__BRIEF__: The only thing to send back is the number of lines below that hold the string "else".

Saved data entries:

::::::

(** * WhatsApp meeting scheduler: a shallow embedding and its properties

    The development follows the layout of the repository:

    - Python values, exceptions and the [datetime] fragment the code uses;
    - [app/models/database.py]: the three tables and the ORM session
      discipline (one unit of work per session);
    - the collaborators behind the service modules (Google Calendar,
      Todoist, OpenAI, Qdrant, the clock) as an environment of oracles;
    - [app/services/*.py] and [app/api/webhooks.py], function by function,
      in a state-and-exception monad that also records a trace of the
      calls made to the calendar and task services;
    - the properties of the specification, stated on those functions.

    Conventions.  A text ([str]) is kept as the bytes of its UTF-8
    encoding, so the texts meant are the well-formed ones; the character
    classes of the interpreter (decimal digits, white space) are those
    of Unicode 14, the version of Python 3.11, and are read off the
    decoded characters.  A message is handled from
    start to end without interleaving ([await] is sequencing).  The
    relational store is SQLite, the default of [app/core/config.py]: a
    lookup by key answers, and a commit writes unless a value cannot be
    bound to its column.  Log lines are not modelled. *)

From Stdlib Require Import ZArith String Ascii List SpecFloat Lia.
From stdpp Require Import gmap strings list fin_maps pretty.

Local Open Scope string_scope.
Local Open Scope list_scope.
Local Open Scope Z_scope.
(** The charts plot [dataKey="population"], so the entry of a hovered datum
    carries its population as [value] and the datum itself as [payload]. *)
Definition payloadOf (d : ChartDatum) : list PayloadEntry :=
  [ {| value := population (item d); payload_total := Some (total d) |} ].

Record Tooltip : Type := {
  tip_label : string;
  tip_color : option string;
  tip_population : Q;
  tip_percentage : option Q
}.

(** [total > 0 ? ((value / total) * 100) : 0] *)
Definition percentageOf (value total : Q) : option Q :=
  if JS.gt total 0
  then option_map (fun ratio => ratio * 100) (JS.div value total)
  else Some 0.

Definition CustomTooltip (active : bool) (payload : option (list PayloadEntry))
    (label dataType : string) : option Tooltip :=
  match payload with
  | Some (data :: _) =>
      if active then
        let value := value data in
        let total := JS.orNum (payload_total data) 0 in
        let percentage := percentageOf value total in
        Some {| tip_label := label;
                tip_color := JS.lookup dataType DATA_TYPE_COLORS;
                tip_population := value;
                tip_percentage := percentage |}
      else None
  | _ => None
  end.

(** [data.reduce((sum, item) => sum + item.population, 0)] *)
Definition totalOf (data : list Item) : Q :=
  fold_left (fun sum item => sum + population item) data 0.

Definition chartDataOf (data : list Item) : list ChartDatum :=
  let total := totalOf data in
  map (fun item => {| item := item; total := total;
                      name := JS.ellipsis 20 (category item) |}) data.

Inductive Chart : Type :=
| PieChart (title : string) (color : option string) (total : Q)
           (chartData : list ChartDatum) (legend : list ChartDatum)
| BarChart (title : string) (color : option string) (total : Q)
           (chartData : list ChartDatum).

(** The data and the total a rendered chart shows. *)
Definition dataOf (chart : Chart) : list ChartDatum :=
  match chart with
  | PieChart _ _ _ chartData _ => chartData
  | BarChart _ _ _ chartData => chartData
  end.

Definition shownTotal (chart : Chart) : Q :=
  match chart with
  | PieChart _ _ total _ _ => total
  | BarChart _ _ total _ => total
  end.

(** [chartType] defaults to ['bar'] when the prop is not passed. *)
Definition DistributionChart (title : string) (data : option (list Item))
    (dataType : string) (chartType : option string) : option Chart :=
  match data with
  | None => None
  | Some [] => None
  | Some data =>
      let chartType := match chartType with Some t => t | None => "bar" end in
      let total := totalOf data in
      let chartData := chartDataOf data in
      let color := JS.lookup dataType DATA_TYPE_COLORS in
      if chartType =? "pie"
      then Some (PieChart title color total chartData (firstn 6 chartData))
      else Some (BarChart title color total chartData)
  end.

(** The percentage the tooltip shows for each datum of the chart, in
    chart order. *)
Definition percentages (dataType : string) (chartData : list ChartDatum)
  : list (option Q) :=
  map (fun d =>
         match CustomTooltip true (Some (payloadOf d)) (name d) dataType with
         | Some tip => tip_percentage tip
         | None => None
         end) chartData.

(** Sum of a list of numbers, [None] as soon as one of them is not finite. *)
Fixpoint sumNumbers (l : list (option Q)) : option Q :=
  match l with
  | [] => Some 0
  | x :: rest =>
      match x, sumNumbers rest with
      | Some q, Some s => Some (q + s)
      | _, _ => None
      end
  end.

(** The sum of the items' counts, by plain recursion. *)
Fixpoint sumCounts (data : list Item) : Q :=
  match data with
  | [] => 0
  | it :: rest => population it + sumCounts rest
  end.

::::::

__RESULT BELOW__: 3